[Stored items]

(** The jump around a jump: a short conditional jump to a jump, and one past it. *)
Lemma around_run g bs short from to start :
  holds cap g bs -> aWidth g = 8 -> roomy cap (length bs) 60 -> (length short <= 20)%nat ->
  at_limit (u64 (from + Z.of_nat (length bs + length short + 1) - start)) to = false ->
  let jump := branch_bytes 8 (u64 (from + Z.of_nat (length bs + length short + 1) - start)) to in
  emits cap (emit short ;;
    jump_to_c_offset_index ← gets getIndex ;
    moveIndex 1 ;;
    jump_from_index ← gets getIndex ;
    generateBranch (u64 (from + jump_from_index - start)) to ;;
    done_ ← gets getIndex ;
    setIndex jump_to_c_offset_index ;;
    emit [u8 (getDisplacement jump_from_index done_)] ;;
    setIndex done_ ;;
    mret true) g bs true (Some <$> (short ++ u8 (Z.of_nat (length jump)) :: jump)).
Proof.
  intros HH Hw Hr Hs Hl jump. pose proof (branch_bytes_length 8 (u64 (from + Z.of_nat (length bs + length short + 1) - start)) to) as Hj. fold jump in Hj.
  destruct (emit_run cap Hcap g bs short HH) as (g1 & E1 & HH1 & P1); [unfold codeGenPadding; lia|cg|]. unfold emits.
  rewrite (bind_ret _ _ _ _ _ E1), bind_gets. rewrite (getIndex_holds _ _ HH1). set (bs1 := bs ++ (Some <$> short)) in *.
  assert (length bs1 = length bs + length short)%nat as Elen by (unfold bs1; by rewrite length_app, length_fmap).
  destruct (skip_run g1 bs1 HH1) as (x & g2 & E2 & HH2 & P2); [rewrite Elen; cg|]. rewrite (bind_ret _ _ _ _ _ E2), bind_gets. rewrite (getIndex_holds _ _ HH2). replace (length (bs1 ++ [x])) with (length bs + length short + 1)%nat by (rewrite length_app; simpl; lia).
  pose proof (same_place_trans _ _ _ P1 P2) as P12. pose proof P12 as [_ Hw2].
  destruct (generateBranch_run g2 (bs1 ++ [x]) (u64 (from + Z.of_nat (length bs + length short + 1) - start)) to) as (g3 & E3 & HH3 & P3);
    [done|congruence|done|rewrite length_app; simpl; cg|]. fold jump in HH3.
  rewrite (bind_ret _ _ _ _ _ E3), bind_gets. rewrite (getIndex_holds _ _ HH3). rewrite <- app_assoc in HH3. simpl in HH3.
  replace (getDisplacement _ _) with (Z.of_nat (length jump)) by (unfold getDisplacement, CODE_GEN_OFFSET_SIZE; rewrite !length_app, length_fmap; simpl; lia).
  destruct (poke_run cap Hcap g3 bs1 x (u8 (Z.of_nat (length jump))) (Some <$> jump) HH3) as (g4 & E4 & HH4 & P4); [rewrite length_fmap; cg|].
  replace (Z.of_nat (length ((bs1 ++ [x]) ++ (Some <$> jump)))) with (Z.of_nat (length bs1) + 1 + Z.of_nat (length (Some <$> jump))) by (rewrite !length_app; simpl; lia).
  exists g4. split_and!.
  - by rewrite (bind_then2 _ _ _ g3 _ _ E4).
  - rewrite fmap_app. simpl. by rewrite app_assoc.
  - eapply same_place_trans; [exact P12|]. by eapply same_place_trans.
Qed.
(* ===== verification/SpringboardBin.v ===== *)
(** * Springboards of a rewritten binary (dyninstAPI/src/binaryEdit.C)

    BinaryEdit puts a trap instruction into the code of the springboard and the pair of
    addresses into the trap mappings; it writes springboards into the backing store
    of the image.  Both keep the laws of a [CodeSpace]. *)
From stdpp Require Import base gmap list.
From S2P Require Import Prelude CodeGen CodeGenOk CodeRange CodeRangeTree CodeRangeMap InfHeap InfHeapOk BinHeap BinHeapOk BinImage TrapMap TrapMapOk TrapFlush TrapProc TrapProcess TrapStatic Springboard SpringboardGen.
Import codegen springboard trampTrapMappings binaryEdit.

(** The code of a trap, in the buffer of the springboard. *)
Definition trap_gen (from : Z) (gen : codeGen) : res codeGen :=
  match (invalidate ;; allocate 4 ;; setAddr from ;; generateTrap) gen with Ret (_, g) => Ret g | Fault x => Fault x end.

#[export] Instance binary_code : CodeSpace (trap_maps binaryEdit) := {
  addTrap from to gen := g ← of_res (trap_gen from gen) ; addTrapMapping from to true ;; mret g;
  writeTextSpace addr bs := lift (binaryEdit.writeTextSpace addr bs)
}.

Lemma trap_gen_run from g : exists g', trap_gen from g = Ret g' /\ startAddr g' = from /\ gen_bytes g' = Some [0xCC].
Proof.
  set (cap := 0x10000). assert (cap + codeGenPadding < 2 ^ 31) as Hcap by done. set (g0 := mk_gen None 0 0 0 false from true (aWidth g)).
  destruct (generate_insn_run cap Hcap (fresh g0 4) [] [0xCC]) as (g' & E & HH & [Ha _]); [by apply fresh_holds|done|done|].
  exists g'. unfold trap_gen, generateTrap. rewrite (bind_ret _ _ _ _ _ (invalidate_run _)), (bind_ret _ _ _ _ _ (allocate_run cap Hcap _ 4 ltac:(done))).
  rewrite (bind_ret (setAddr from) _ _ tt (fresh g0 4)), E by reflexivity. split_and!; [done|done|]. by apply (holds_gen_bytes cap).
Qed.

Lemma addTrapMapping_maps (t : trap_maps binaryEdit) from to : 0 <= from < 2 ^ 63 ->
  exists t', addTrapMapping from to true t = Ret (tt, t') /\ tm_as t' = tm_as t /\ exists e, to_addr e = to /\ tm_mapping t' = <[from + 1 := e]> (tm_mapping t).
Proof.
  intros Hf. unfold addTrapMapping. rewrite u64_id by lia. rewrite bind_gets. set (e := mk_mapping (from + 1) to false true _).
  destruct (tm_mapping t !! (from + 1)); eexists; (split; [reflexivity|]); (split; [done|]); by exists e.
Qed.

(** A region of the image that holds [[a, a + n)]. *)
Definition image_text (b : binaryEdit) (a n : Z) : Prop := n < 2 ^ 32 /\ exists c k, (be_heap b c k \/ be_data b c k) /\ c <= a /\ a + n <= c + k.

Lemma dirtied_same b : be_ok b -> be_ok (dirtied b) /\ (forall a n, image_text b a n -> image_text (dirtied b) a n) /\ forall x c, be_byte (dirtied b) x c <-> be_byte b x c.
Proof.
  intros [[m HB] Hh]. assert (forall m', bin_ok b m' <-> bin_ok (dirtied b) m') as Hd by (intros m'; split; intros [B1 B2 B3 B4 B5 B6 B7 B8 B9]; by split). split_and!.
  - split; [exists m; by apply Hd|done].
  - intros a n (Hn & c & k & [(HA & m' & v & o & HB' & Hr)|(m' & k' & v & o & HB' & Hr)] & Hc); (split; [done|]); exists c, k; (split; [|done]); [left; split; [done|]; exists m', v, o|right; exists m', k', v, o]; (split; [by apply Hd|done]).
  - intros x c. unfold be_byte. split; intros (m' & HB' & Hx); exists m'; (split; [by apply Hd|done]).
Qed.

#[export] Instance binary_code_laws : CodeSpaceLaws (trap_maps binaryEdit).
Proof.
  refine {| cs_ok t := be_ok (tm_as t); cs_text t := image_text (tm_as t); cs_byte t := be_byte (tm_as t); cs_trap t x := to_addr <$> tm_mapping t !! (x + 1) |}.
  - intros t a d Hok Htx. destruct (decide (d = [])) as [->|Hne].
    { destruct (dirtied_same _ Hok) as (H1 & H2 & H3). eexists. split; [reflexivity|]. simpl. split_and!; try done. intros x c. rewrite decide_False by lia. apply H3. }
    destruct (Htx Hne) as (Hn & c & k & HR & Hc & He). destruct (binary_write (tm_as t) c k (a - c) d Hok HR ltac:(lia) ltac:(lia) Hn) as (b' & E & Hok' & _ & Hh & Hd & Hby).
    replace (c + (a - c)) with a in * by lia. eexists. split; [unfold springboard.writeTextSpace, binary_code, lift; simpl; rewrite (E : binaryEdit.writeTextSpace a d (tm_as t) = _); reflexivity|]. simpl. split_and!; try done.
    intros x n (Hn' & c' & k' & HR' & Hc'). split; [done|]. exists c', k'. split; [|done]. destruct HR'; [left; by apply Hh|right; by apply Hd].
  - intros t from to g Hok Hf Ht. destruct (trap_gen_run from g) as (g' & Eg & Hs & Hb). destruct (addTrapMapping_maps t from to ltac:(lia)) as (t' & E & Ea & e & He & Em).
    exists g', t'. split_and!; try done.
    + unfold addTrap, binary_code. rewrite (bind_ret _ _ _ g' t) by (unfold of_res; by rewrite Eg). by rewrite (bind_ret _ _ _ _ _ E).
    + by rewrite Ea.
    + by rewrite Ea.
    + by rewrite Em, lookup_insert_eq, <- He.
    + intros x _ Hne. by rewrite Em, lookup_insert_ne by lia.
    + intros x c. by rewrite Ea.
Defined.
(* ===== verification/SpringboardFunc.v ===== *)
(** * The ranges of functions that do not overlap

    Adding functions whose blocks are disjoint to an empty set of ranges makes each
    block, with the padding behind it that belongs to nothing, a range of its own. *)
From stdpp Require Import base gmap list.
From S2P Require Import Prelude CodeTracker Springboard SpringboardOk.
Import codeTracker springboard.

Section Functions.
Context {parse : Parse}.

(** The blocks of some functions, each with its function. *)
Definition blocks_of (fs : list func_instance) : list (func_instance * block_instance) := fs ≫= fun f => pair f <$> func_blocks f.
Definition ext_end (x : func_instance * block_instance) : Z :=
  extend (Z.to_nat (5 - s32 (block_end x.2 - b_start x.2))) x.1 (block_end x.2).

(** The blocks of all functions are disjoint, and the parser knows that their bytes
    belong to them. *)
Record parsed (fs : list func_instance) : Prop := {
  pd_blocks : forall x, x ∈ blocks_of fs -> 0 < b_start x.2 < block_end x.2 /\ block_end x.2 < 2 ^ 61 /\ block_end x.2 - b_start x.2 < 2 ^ 31;
  pd_disjoint : forall i j x y, blocks_of fs !! i = Some x -> blocks_of fs !! j = Some y -> i <> j -> block_end x.2 <= b_start y.2 \/ block_end y.2 <= b_start x.2;
  pd_known : forall x y a, x ∈ blocks_of fs -> y ∈ blocks_of fs -> b_start y.2 <= a < block_end y.2 -> isNoneContained (findBlocks x.1 a) = false;
  pd_funcs : NoDup fs;
  pd_count : Z.of_nat (length fs) < 2 ^ 31 - 1
}.

Lemma extend_run n f e : 0 <= e -> e + Z.of_nat n < 2 ^ 64 ->
  e <= extend n f e <= e + Z.of_nat n /\ forall x, e <= x < extend n f e -> isNoneContained (findBlocks f x) = true.
Proof.
  revert e. induction n as [|n IH]; intros e H0 He; cbn [extend]; [split; [lia|]; intros; lia|].
  destruct (isNoneContained (findBlocks f e) && region_contains f e) eqn:E; [|split; [lia|]; intros; lia]. apply andb_prop in E as [E _].
  rewrite u64_id by lia. destruct (IH (e + 1)) as [H1 H2]; [lia|lia|]. split; [lia|]. intros x Hx. destruct (decide (x = e)) as [->|]; [done|]. apply H2. lia.
Qed.

Lemma ext_end_range fs x : parsed fs -> x ∈ blocks_of fs ->
  block_end x.2 <= ext_end x <= block_end x.2 + 4 /\ forall a, block_end x.2 <= a < ext_end x -> isNoneContained (findBlocks x.1 a) = true.
Proof.
  intros HP Hx. destruct (pd_blocks _ HP x Hx) as (H1 & H2 & H3). unfold ext_end. rewrite s32_id by lia.
  destruct (extend_run (Z.to_nat (5 - (block_end x.2 - b_start x.2))) x.1 (block_end x.2)) as [E1 E2]; [lia|lia|]. split; [lia|done].
Qed.
Lemma ext_disjoint fs i j x y : parsed fs -> blocks_of fs !! i = Some x -> blocks_of fs !! j = Some y -> i <> j -> ext_end x <= b_start y.2 \/ ext_end y <= b_start x.2.
Proof.
  intros HP Ex Ey Hij. pose proof (list_elem_of_lookup_2 _ _ _ Ex) as Hx. pose proof (list_elem_of_lookup_2 _ _ _ Ey) as Hy.
  assert (forall x y, x ∈ blocks_of fs -> y ∈ blocks_of fs -> block_end x.2 <= b_start y.2 -> ext_end x <= b_start y.2) as Hd.
  { intros u v Hu Hv Huv. destruct (ext_end_range fs u HP Hu) as [_ Hf]. destruct (decide (ext_end u <= b_start v.2)) as [?|Hn]; [done|].
    destruct (pd_blocks _ HP v Hv) as (? & _ & _). specialize (Hf (b_start v.2) ltac:(lia)). rewrite (pd_known _ HP u v) in Hf by (done || lia). done. }
  destruct (pd_disjoint _ HP i j x y Ex Ey Hij); [left|right]; by apply Hd.
Qed.

(** ** Adding a block where nothing is *)

Lemma split_ranges_clear n : forall info lookup start end_ t a,
  ordered a t -> clear t start end_ -> start <= lookup -> 0 <= lookup -> end_ < 2 ^ 63 -> (Z.to_nat (end_ - lookup) < n)%nat -> split_ranges n info lookup start end_ t = Ret (start, t).
Proof.
  induction n as [|n IH]; intros info lookup start end_ t a Ho Hc Hl H0 He Hn; [lia|]. cbn [split_ranges]. destruct (lookup <? end_) eqn:E; cbn [negb]; zbool; [|done].
  rewrite (proj2 (find_range_none a t lookup Ho)) by (intros e Hin; destruct (Hc e Hin); lia). rewrite u64_id by lia. apply (IH _ _ _ _ _ a); (done || lia).
Qed.

Definition entry_of (id : Z) (x : func_instance * block_instance) : range_entry := (b_start x.2, (ext_end x, mk_info id (Some x.1) MIN_PRIORITY)).
Definition quiet (s s' : InstalledSpringboards) : Prop := relocTraps_ s' = relocTraps_ s /\ overwrittenRelocatedCode_ s' = overwrittenRelocatedCode_ s.

Lemma addBlock_run fs x s : parsed fs -> x ∈ blocks_of fs -> ordered 1 (validRanges_ s) -> clear (validRanges_ s) (b_start x.2) (ext_end x) ->
  exists s', addBlock x.1 x.2 s = Ret (tt, s') /\ nextFuncID_ s' = nextFuncID_ s /\ quiet s s' /\ ordered 1 (validRanges_ s') /\
    forall e, e ∈ validRanges_ s' <-> e = entry_of (nextFuncID_ s) x \/ e ∈ validRanges_ s.
Proof.
  intros HP Hx Ho Hc. destruct (pd_blocks _ HP x Hx) as (H1 & H2 & H3). destruct (ext_end_range fs x HP Hx) as [H4 _].
  unfold addBlock. fold (ext_end x). rewrite bind_gets. set (i := mk_info (nextFuncID_ s) (Some x.1) MIN_PRIORITY).
  set (s1 := mk_inst (nextFuncID_ s) (relocTraps_ s) (validRanges_ s) (if block_end x.2 <? ext_end x then insert (block_end x.2) (ext_end x) i (paddingRanges_ s) else paddingRanges_ s) (overwrittenRelocatedCode_ s)).
  rewrite (bind_ret _ _ _ tt s1) by (destruct (_ <? _); [done|by destruct s]). rewrite bind_gets. change (validRanges_ s1) with (validRanges_ s).
  rewrite (bind_ret _ _ _ (b_start x.2, validRanges_ s) s1) by (unfold of_res; by rewrite (split_ranges_clear _ _ _ _ _ _ 1) by (done || lia)). cbn [fst snd].
  rewrite (proj2 (Z.ltb_lt _ _)) by lia. eexists. split; [reflexivity|]. split_and!; try done.
  - apply insert_ordered; (done || lia).
  - intros e. simpl. rewrite (insert_in 1) by (done || lia). done.
Qed.

(** What the blocks [l] of functions numbered by [num] have become. *)
Definition filled (num : func_instance -> Z) (l : list (func_instance * block_instance)) (s : InstalledSpringboards) : Prop :=
  ordered 1 (validRanges_ s) /\ forall e, e ∈ validRanges_ s <-> exists x, x ∈ l /\ e = entry_of (num x.1) x.

Lemma addBlocks_run fs num f l : forall pre post s, parsed fs -> blocks_of fs = pre ++ (pair f <$> l) ++ post -> filled num pre s -> nextFuncID_ s = num f ->
  exists s', forM l (addBlock f) s = Ret (tt, s') /\ filled num (pre ++ (pair f <$> l)) s' /\ nextFuncID_ s' = nextFuncID_ s /\ quiet s s'.
Proof.
  induction l as [|b l IH]; intros pre post s HP Eb [Ho Hm] Hn; cbn [forM].
  { exists s. rewrite app_nil_r. split_and!; try done. }
  assert ((f, b) ∈ blocks_of fs) as Hin by (rewrite Eb; set_solver).
  destruct (addBlock_run fs (f, b) s HP Hin Ho) as (s1 & E1 & Hn1 & [Q1 Q2] & Ho1 & Hm1).
  { intros e He. apply Hm in He as (x & Hx & ->). apply list_elem_of_lookup in Hx as [i Hi]. simpl.
    assert (blocks_of fs !! i = Some x) as Ei by (rewrite Eb; by apply lookup_app_l_Some).
    assert (blocks_of fs !! length pre = Some (f, b)) as Ej by (rewrite Eb, lookup_app_r, Nat.sub_diag by lia; done).
    apply (ext_disjoint fs i (length pre) x (f, b) HP Ei Ej). apply lookup_lt_Some in Hi. lia. }
  rewrite (bind_ret _ _ _ _ _ E1). destruct (IH (pre ++ [(f, b)]) post s1) as (s' & E' & HF & Hn' & [Q1' Q2']); [done| | |congruence|].
  { rewrite Eb. simpl. by rewrite <- app_assoc. }
  { split; [done|]. intros e. rewrite Hm1, Hn, Hm. split.
    - intros [->|(x & Hx & ->)]; [exists (f, b); split; [set_solver|done]|exists x; split; [set_solver|done]].
    - intros (x & [Hx|Hx%list_elem_of_singleton]%elem_of_app & ->); [right; by exists x|left; by subst x]. }
  exists s'. split; [done|]. rewrite <- app_assoc in HF. split_and!; [done|congruence|split; congruence].
Qed.

(** The number of a function among those that are added. *)
Fixpoint number (fs : list func_instance) (f : func_instance) : Z := match fs with [] => 1 | g :: fs' => if decide (f = g) then 1 else 1 + number fs' f end.
Lemma number_pos fs f : 1 <= number fs f <= 1 + Z.of_nat (length fs).
Proof. induction fs as [|g fs IH]; simpl; [lia|]. case_decide; lia. Qed.
Lemma number_at pre f post : f ∉ pre -> number (pre ++ f :: post) f = 1 + Z.of_nat (length pre).
Proof.
  induction pre as [|g pre IH]; intros Hn; simpl; [by rewrite decide_True|]. rewrite decide_False by set_solver. rewrite IH by set_solver. lia.
Qed.

Lemma blocks_of_app l1 l2 : blocks_of (l1 ++ l2) = blocks_of l1 ++ blocks_of l2.
Proof. unfold blocks_of. by rewrite bind_app. Qed.

Lemma addFuncs_run fs l : forall pre s, parsed fs -> fs = pre ++ l -> filled (number fs) (blocks_of pre) s -> nextFuncID_ s = 1 + Z.of_nat (length pre) ->
  exists s', forM l (fun f => addFunc f) s = Ret (tt, s') /\ filled (number fs) (blocks_of fs) s' /\ quiet s s'.
Proof.
  induction l as [|f l IH]; intros pre s HP Ef HF Hn; cbn [forM].
  { exists s. rewrite Ef, app_nil_r. rewrite app_nil_r in Ef. subst pre. split_and!; done. }
  assert (f ∉ pre) as Hnp by (pose proof (pd_funcs _ HP) as Hd; rewrite Ef in Hd; apply NoDup_app in Hd as (_ & Hd & _); intros Hin; apply (Hd f Hin); by left).
  assert (length pre < length fs)%nat as Hlt by (rewrite Ef, length_app; simpl; lia). pose proof (pd_count _ HP).
  destruct (addBlocks_run fs (number fs) f (func_blocks f) (blocks_of pre) (blocks_of l) s HP) as (s1 & E1 & HF1 & Hn1 & [Q1 Q2]); [|done| |].
  { rewrite Ef, blocks_of_app. done. }
  { rewrite Hn, Ef. symmetry. by apply number_at. }
  set (s2 := mk_inst (1 + Z.of_nat (length (pre ++ [f]))) (relocTraps_ s1) (validRanges_ s1) (paddingRanges_ s1) (overwrittenRelocatedCode_ s1)).
  rewrite (bind_ret _ _ _ tt s2).
  2:{ unfold addFunc. rewrite (bind_ret _ _ _ _ _ E1), bind_gets, Hn1, Hn. unfold set_nextFuncID, modify, s2. rewrite s32_id by lia. rewrite length_app. simpl. do 3 f_equal. lia. }
  destruct (IH (pre ++ [f]) s2 HP) as (s' & E' & HF' & [Q1' Q2']); [by rewrite <- app_assoc| |done|].
  { destruct HF1 as [Ho1 Hm1]. split; [done|]. rewrite blocks_of_app. unfold blocks_of at 2. simpl. rewrite app_nil_r. done. }
  exists s'. split; [done|]. split; [done|]. split; simpl in *; congruence.
Qed.
End Functions.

§ **Task details**
Of the lines above, retype only those from the line containing "exists s', forM l (addBlock" through the line containing "Hn, Hm. split.", including both, exactly.

§ **Result of this exercise**
  exists s', forM l (addBlock f) s = Ret (tt, s') /\ filled num (pre ++ (pair f <$> l)) s' /\ nextFuncID_ s' = nextFuncID_ s /\ quiet s s'.
Proof.
  induction l as [|b l IH]; intros pre post s HP Eb [Ho Hm] Hn; cbn [forM].
  { exists s. rewrite app_nil_r. split_and!; try done. }
  assert ((f, b) ∈ blocks_of fs) as Hin by (rewrite Eb; set_solver).
  destruct (addBlock_run fs (f, b) s HP Hin Ho) as (s1 & E1 & Hn1 & [Q1 Q2] & Ho1 & Hm1).
  { intros e He. apply Hm in He as (x & Hx & ->). apply list_elem_of_lookup in Hx as [i Hi]. simpl.
    assert (blocks_of fs !! i = Some x) as Ei by (rewrite Eb; by apply lookup_app_l_Some).
    assert (blocks_of fs !! length pre = Some (f, b)) as Ej by (rewrite Eb, lookup_app_r, Nat.sub_diag by lia; done).
    apply (ext_disjoint fs i (length pre) x (f, b) HP Ei Ej). apply lookup_lt_Some in Hi. lia. }
  rewrite (bind_ret _ _ _ _ _ E1). destruct (IH (pre ++ [(f, b)]) post s1) as (s' & E' & HF & Hn' & [Q1' Q2']); [done| | |congruence|].
  { rewrite Eb. simpl. by rewrite <- app_assoc. }
  { split; [done|]. intros e. rewrite Hm1, Hn, Hm. split.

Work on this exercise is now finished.